NON È NECESSARIO ESSERE ASSOLUTI PER ESSERE UNICI
A. ha una sola figlia. Una bimba bellissima dagli occhi ridenti che, sfortunatamente, non ho mai visto dal vivo perché abitiamo lontane.
Ci siamo conosciute grazie al mio blog, ci veniamo a trovare affacciandoci a facebook.
“È una scelta precisa – mi scrive – quella di avere un solo figlio: voglio dedicare alla mia piccola tutto quello che posso, rispettare la sua unicità senza compromessi, seguire la sua crescita senza dividermi con altri bisogni, fasi diverse di vita e di evoluzione.”
Guardo i miei due “grandi” ridotti al parchetto dei piccoli, una moto di legno su una molla, due altalene di quelle col seggiolino intero: Isabelle non ha problemi sugli scivoli dei grandi, i problemi li ho io, che me la perdo, devo inseguirla su ponticelli troppo alti, prevedere in quale buco s’infilerà, evitarle la discesa libera dalla pertica.
Ci si arrabatta, è vero.
Quando lei fa il sonnellino gli altri devono abbassare la voce, aspettare il suo risveglio per uscire tutti insieme. Dividere i giochi, vedersi smontare con due prese rapide e maldestre, in un solo minuto, architetture di lego erette con zelo in intere mezzore.
Hanno una madre a spicchi, compromessi da accettare, convivenze da apprendere.
E, pure, ognuno non è solo uno, ma il figlio.
Patrick è nato per primo: era l’unico, assoluto. Diresti: non ti ha divisa con nessuno. Mi divideva, invece: ha avuto la prima madre che sono stata, e mi divideva con la mia inesperienza, i miei timori, le incertezze, la parte di me che non cedeva.
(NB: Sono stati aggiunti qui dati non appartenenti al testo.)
(** A command other than bulk generation and clear returns normally and
    keeps the immutable part of every record in place; it may append. *)
Lemma handle_keeps c w s :
  keepsRecords c = true ->
  exists w' s' extra,
    handle api c w s = (inr tt, w', s')
    /\ immutablePart <$> generatedDesigns s'
       = (immutablePart <$> generatedDesigns s) ++ extra.
Proof.
  destruct c as [description| |i|i|i|i|]; try discriminate; intros _; cbn [handle].
  - (* GenerateFromIdea *)
    unfold handleGenerateFromIdea. task_unfold.
    match goal with |- context [generateSingleDesign api description w ?s0] =>
      destruct (generateSingleDesign_total api description w s0)
        as (r & w' & s' & -> & Hs & _ & _) end.
    destruct r as [d|]; eexists _, _, _; (split; [reflexivity|]); cbn.
    + rewrite Hs; cbn. by rewrite fmap_app.
    + rewrite Hs; cbn. by rewrite app_nil_r.
  - (* RemoveBackground *)
    task_unfold. destruct (find i (generatedDesigns s)) as [d|];
      [|exists w, s, []; by rewrite app_nil_r].
    destruct (bgRemoved d); [exists w, s, []; by rewrite app_nil_r|].
    destruct (removeBackground api (imageUrl d) w) as [[e|blob] w1];
      [eexists _, _, []; split; [reflexivity|cbn; by rewrite app_nil_r]|].
    destruct (blobToDataUrl api blob w1) as [[e|url] w2];
      [eexists _, _, []; split; [reflexivity|cbn; by rewrite app_nil_r]|].
    eexists _, _, []; split; [reflexivity|]. cbn.
    by rewrite applyUpdates_immutable, app_nil_r.
  - (* Upscale *)
    task_unfold. destruct (find i (generatedDesigns s)) as [d|];
      [|exists w, s, []; by rewrite app_nil_r].
    destruct (upscaled d); [exists w, s, []; by rewrite app_nil_r|].
    destruct (upscaleImage api (imageUrl d) w) as [[e|blob] w1];
      [eexists _, _, []; split; [reflexivity|cbn; by rewrite app_nil_r]|].
    destruct (blobToDataUrl api blob w1) as [[e|url] w2];
      [eexists _, _, []; split; [reflexivity|cbn; by rewrite app_nil_r]|].
    eexists _, _, []; split; [reflexivity|]. cbn.
    by rewrite applyUpdates_immutable, app_nil_r.
  - (* Remix *)
    unfold handleRemix. task_unfold.
    destruct (find i (generatedDesigns s)) as [d|];
      [|exists w, s, []; by rewrite app_nil_r].
    match goal with |- context [generateSingleDesign api ?idea w ?s0] =>
      destruct (generateSingleDesign_total api idea w s0)
        as (r & w' & s' & -> & Hs & _ & _) end.
    destruct r as [d'|]; eexists _, _, _; (split; [reflexivity|]); cbn.
    + rewrite Hs; cbn. by rewrite fmap_app.
    + rewrite Hs; cbn. by rewrite app_nil_r.
  - (* Revert *)
    task_unfold. destruct (find i (generatedDesigns s)) as [d|];
      [|exists w, s, []; by rewrite app_nil_r].
    destruct (String.eqb _ _); [exists w, s, []; by rewrite app_nil_r|].
    eexists _, _, []; split; [reflexivity|]. cbn.
    by rewrite applyUpdates_immutable, app_nil_r.
Qed.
Mi divideva col tempo che ancora serviva per diventare mamma.
Sarah è stata la seconda: era la prima femminuccia. È nata, e ha avuto le mie notti, ha avuto i pomeriggi di sonnellini insieme, ha avuto diciannove mesi di latte materno. Le passeggiate da sole. I giochi, gli acquisti vibranti di piccola magia. I compleanni. Le scoperte. Una madre che impara. E un fratello.
Isabelle arriva per ultima. Non ha la novità del primogenito. Non ha la meraviglia della prima femminuccia. Ha il beneficio della piccola di casa. Ha avuto notti, come e più di tutti. Riposi con me, giochi al mattino, lei e io, quando gli altri sono a scuola. Il mio latte, la mia pelle, le mie parole, la mia dolce, incomprensibile dimenticanza: quella grazie alla quale si scordano mille cose, e così ogni dettaglio che arriva, è del tutto nuovo. Anche se, nel frattempo, sua madre è madre sempre di più. Che si divide, ma impara a diventare ricca dalle divisioni.
Ognuno è il figlio, perché non è necessario essere assoluti per essere unici.
Patrick è le nostre risate fino alle lacrime leggendo libri che storpio di proposito. Inventando nomi e giochi di parole. È il grande che mi porta avanti, a scoprire l’uomo che sarà. Lui e i suoi modi particolari, lui e la storia che siamo, le sue fossette leggere, come allunga il viso, verso il basso, quando è emozionato. Il modo scomposto in cui balla, come cammina sicuro in montagna. Lui e i suoi racconti fitti su pile di fogli. Il suo fare garbato nell’accostarsi alle persone, le sue piccole manie. Patrick è intelligenza e dolcezza.
Sarah è i suoi vezzi tutti rosa, come i vestiti che sceglie, come le facce colorate delle principesse che disegna. È la sua fantasia leggera di tulle, gli oggetti che reinventa, la paura dei ragni e la pigrizia a camminare. Il bisogno di me, ancora piccina, parole nuove e una testa cocciuta, mentre si allontana. Sarah è fantasia e allegria.
Isabelle è il cucciolo che ancora dipende da me. Pelle sulla mia pelle, labbra sul mio seno. Pannolini, cucchiai da impugnare a fatica, pianti improvvisi che hanno la mamma come unica soluzione. Ma è anche il clown, otto occhi ridenti che si versano su lei, canzoni che impariamo insieme, conquiste veloci dietro ai fratelli. E un carattere tutto suo. Isabelle è scoperta e incanto.
E non patisce di essere l’ultima. Non soffre affatto di non essere l’unica.
La guardi scendere dal divano, correre verso la camera dei fratelli. La fermi: “No, Isa, non puoi, Patrick e Sarah stanno già dormendo!”
Arresta la corsa, ritorna, si pianta in salotto. E scoppia in un pianto dirotto.
C’è un privilegio che è unico, per ognuno dei miei figli. Anche quello di avere due fratelli, di disperarsi perché già dormono. Di là, nell’altra stanza.